[EM] two bit ratings

Richard Moore rmoore4 at home.com
Fri Sep 21 19:30:26 PDT 2001


Craig Layton wrote:

> I expect you're right, but isn't the Condorcet Criterion phrased something
> like "if there is a sincere Condorcet winner, and all voters vote sincerely,
> then the sincere Condorcet winner must win"?


Why should the CC definition include the word "sincere" at 
all? Isn't the use of "sincere CW", coupled with the 
conditional "all voters vote sincerely", redundant? What 
does this definition say that is different from "If there's 
an expressed CW, then the expressed CW must win"?

To put this in an analogy, consider "If one car has a higher 
top speed than the others, and all cars are driven at their 
top speed, then the car that has the highest top speed must 
win the race." If we simply guarantee that "the car that is 
driven fastest wins the race", even if that car doesn't have 
the highest top speed, then we would automatically guarantee 
that the car with the highest top speed will win if all cars 
are driven at top speed.

Besides that, I don't know if sincerity is something you can 
define in a pure-mathematically useful way. Say I have a 
preference A>B>C, and then mistakenly ("insincerely") vote 
B>A>C. Now before the polls are closed I rethink my position 
and decide I don't like A as much as I thought, and that 
B>A>C is my actual preference. So did I vote sincerely or 
insincerely, from the standpoint of a useful mathematical 
criterion? Suppose, after some mathematician has determined 
that I did in fact vote sincerely, I change my mind again?

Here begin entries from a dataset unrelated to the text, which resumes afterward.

Lemma omap_old_of_Unmount l : omap old_of (map Unmount l) = l.
Proof.
  induction l as [|x l IH]; [done|]. cbn [map].
  rewrite (omap_cons_Some old_of _ x) by done. by rewrite IH.
Qed.

Lemma seq_three a b c :
  a <= b <= c -> seq 0 c = seq 0 a ++ seq a (b - a) ++ seq b (c - b).
Proof.
  intros H.
  replace c with (a + ((b - a) + (c - b))) at 1 by lia.
  rewrite seq_app, seq_app. cbn [Nat.add].
  by replace (a + (b - a)) with b by lia.
Qed.

(** The new children of the middle part are patched when they have an
    entry in [newIndexToOldIndexMap], and mounted by the last loop when
    they have none. *)
Lemma middle_new oldChildren newChildren i e1 e2 l2 sequence remaining :
  distinct_keys oldChildren ->
  i <= e1 <= length oldChildren ->
  let m := match_old oldChildren newChildren i e1 e2 in
  omap new_of (calls m)
  ++ omap new_of (move_loop l2 i (newIndexToOldIndexMap m) (moved m) sequence
                    (e2 - i) remaining)
  ≡ₚ seq i (e2 - i).
Proof.
  intros Hdist He1 m.
  destruct (match_old_matched oldChildren newChildren i e1 e2 Hdist He1)
    as [Hlen Hnew Hrange Hnd Hentry]. fold m in Hlen, Hnew, Hrange, Hnd, Hentry.
  rewrite move_loop_new.
  apply NoDup_Permutation.
  - apply NoDup_app. split; [done|]. split.
    + intros x Hx (d & -> & Hd)%list_elem_of_fmap.
      apply list_elem_of_filter in Hd as [Hz Hd].
      apply elem_of_reverse, elem_of_seq in Hd.
      apply (proj2 (Hnew d ltac:(lia))); done.
    + apply NoDup_fmap_2; [intros ? ? ?; lia|].
      apply NoDup_filter. rewrite reverse_Permutation. apply NoDup_seq.
  - apply NoDup_seq.
  - intros x. rewrite elem_of_app, elem_of_seq. split.
    + intros [Hx | (d & -> & Hd)%list_elem_of_fmap].
      * apply Hrange in Hx. lia.
      * apply list_elem_of_filter in Hd as [_ Hd].
        apply elem_of_reverse, elem_of_seq in Hd. lia.
    + intros Hx.
      destruct (decide (newIndexToOldIndexMap m !! (x - i) = Some 0)) as [Hz|Hz].
      * right. apply list_elem_of_fmap. exists (x - i). split; [lia|].
        apply list_elem_of_filter. split; [done|].
        apply elem_of_reverse, elem_of_seq. lia.
      * left. apply (Hnew (x - i)) in Hz; [|lia].
        by replace (i + (x - i)) with x in Hz by lia.
Qed.

(** X13: [patchKeyedChildren] disposes of every old child exactly once,
    by a [patch] into a new child or by [unmount]. If no two old children
    have the same key, it also brings every new child to the DOM exactly
    once, by a [patch] from an old child or by a mount ([patch] from
    [null]). *)
Theorem patchKeyedChildren_handles_every_child_once oldChildren newChildren :
  omap old_of (patchKeyedChildren oldChildren newChildren)
  ≡ₚ seq 0 (length oldChildren)
  /\ (distinct_keys oldChildren ->
      omap new_of (patchKeyedChildren oldChildren newChildren)
      ≡ₚ seq 0 (length newChildren)).
Proof.
  unfold patchKeyedChildren.
  pose proof (sync_start_spec (length oldChildren) oldChildren newChildren 0
                (length oldChildren) (length newChildren)) as Hs.
  destruct (sync_start (length oldChildren) oldChildren newChildren 0
              (length oldChildren) (length newChildren)) as [i ops1].
  destruct Hs as (_ & Hi1 & Hi2 & ->).
  specialize (Hi1 ltac:(lia)). specialize (Hi2 ltac:(lia)).
  pose proof (sync_end_spec (length oldChildren) oldChildren newChildren i
                (length oldChildren) (length newChildren)) as He.
  destruct (sync_end (length oldChildren) oldChildren newChildren i
              (length oldChildren) (length newChildren)) as [[e1 e2] ops2].
  destruct He as (He1 & He2 & Hdiff & Hie1 & Hie2 & Hold2 & Hnew2 & _).
  specialize (Hie1 Hi1). specialize (Hie2 Hi2).
  rewrite !omap_app, Nat.sub_0_r, Hold2, Hnew2.
  destruct (omap_old_of_Patch_diag (seq 0 i)) as [-> ->].
  split.
  - rewrite (seq_three i e1 (length oldChildren)) by lia.
    f_equiv. rewrite reverse_Permutation, (comm (++)). f_equiv.
    destruct (e1 <=? i) eqn:Hc1.
    { apply Nat.leb_le in Hc1. rewrite omap_old_of_Mount.
      by replace (e1 - i) with 0 by lia. }
    destruct (e2 <=? i) eqn:Hc2; [by rewrite omap_old_of_Unmount|].
    rewrite omap_app, match_old_old, move_loop_old by done.
    by rewrite app_nil_r.
  - intros Hdist.
    rewrite (seq_three i e2 (length newChildren)) by lia.
    f_equiv. rewrite reverse_Permutation, (comm (++)). f_equiv.
    destruct (e1 <=? i) eqn:Hc1; [by rewrite omap_new_of_Mount|].
    destruct (e2 <=? i) eqn:Hc2.
    { apply Nat.leb_le in Hc2. rewrite omap_new_of_Unmount.
      by replace (e2 - i) with 0 by lia. }
    rewrite omap_app. apply middle_new; [done | lia].
Qed.

Lemma patchKeyedChildren_handles_every_child_once_witness :
  omap new_of (patchKeyedChildren ABC XCBY) ≡ₚ [0; 1; 2; 3].
Proof.
  apply (proj2 (patchKeyedChildren_handles_every_child_once ABC XCBY)).
  intros a b ca cb k Ha Hb Hka Hkb.
  destruct a as [|[|[|a]]], b as [|[|[|b]]]; try done;
    cbn in Ha, Hb; simplify_eq; cbn in Hka, Hkb; congruence.
Defined.

(** Two old children with the same key: both are patched into the one
    new child that has this key. *)
Example patchKeyedChildren_duplicate_old_keys :
  patchKeyedChildren [keyed "A"; keyed "A"] [keyed "B"; keyed "A"; keyed "C"]
  = [Patch 0 1; Patch 1 1; Mount 2 None; Mount 0 (Some 1)].
Proof. vm_compute. reflexivity. Qed.

(** ** Lists that differ only at the end *)

Lemma sync_start_same fuel oldChildren newChildren i e1 e2 :
  (forall k o n, oldChildren !! k = Some o -> newChildren !! k = Some n ->
                 isSameVNodeType o n = true) ->
  e1 <= length oldChildren -> e2 <= length newChildren ->
  i <= min e1 e2 -> min e1 e2 - i <= fuel ->
  sync_start fuel oldChildren newChildren i e1 e2
  = (min e1 e2, map (λ k, Patch k k) (seq i (min e1 e2 - i))).
Proof.
  intros Hsame He1 He2. revert i.
  induction fuel as [|fuel IH]; intros i Hi Hfuel; cbn [sync_start].
  { replace (min e1 e2 - i) with 0 by lia. cbn [seq map]. f_equal. lia. }
  destruct ((i <? e1) && (i <? e2)) eqn:Hc.
  - apply andb_true_iff in Hc as [H1%Nat.ltb_lt H2%Nat.ltb_lt].
    destruct (lookup_lt_is_Some_2 oldChildren i) as [o Ho]; [lia|].
    destruct (lookup_lt_is_Some_2 newChildren i) as [n Hn]; [lia|].
    rewrite Ho, Hn, (Hsame i o n Ho Hn).
    rewrite IH by lia.
    replace (min e1 e2 - i) with (S (min e1 e2 - S i)) by lia. reflexivity.
  - apply andb_false_iff in Hc as [H1%Nat.ltb_ge | H2%Nat.ltb_ge];
      (replace (min e1 e2 - i) with 0 by lia); cbn [seq map]; f_equal; lia.
Qed.

Lemma sync_end_at_min fuel oldChildren newChildren e1 e2 :
  sync_end fuel oldChildren newChildren (min e1 e2) e1 e2 = (e1, e2, []).
Proof.
  destruct fuel; cbn [sync_end]; [done|].
  destruct ((min e1 e2 <? e1) && (min e1 e2 <? e2)) eqn:Hc; [|done].
  apply andb_true_iff in Hc as [H1%Nat.ltb_lt H2%Nat.ltb_lt]. lia.
Qed.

We need to distinguish between when we are talking about the 
*act* of voting sincerely and the existence of *sincere 
voting incentives* that would cause a voter's ballot to 
reflect a given set of static utilities. The first is 
something that can only be measured psychologically, and is 
likely to be a very volatile measurement. The second belongs 
to the world of pure mathematics, since the static utilities 
don't necessarily reflect the voter's state of mind -- they 
could have been arbitrarily generated.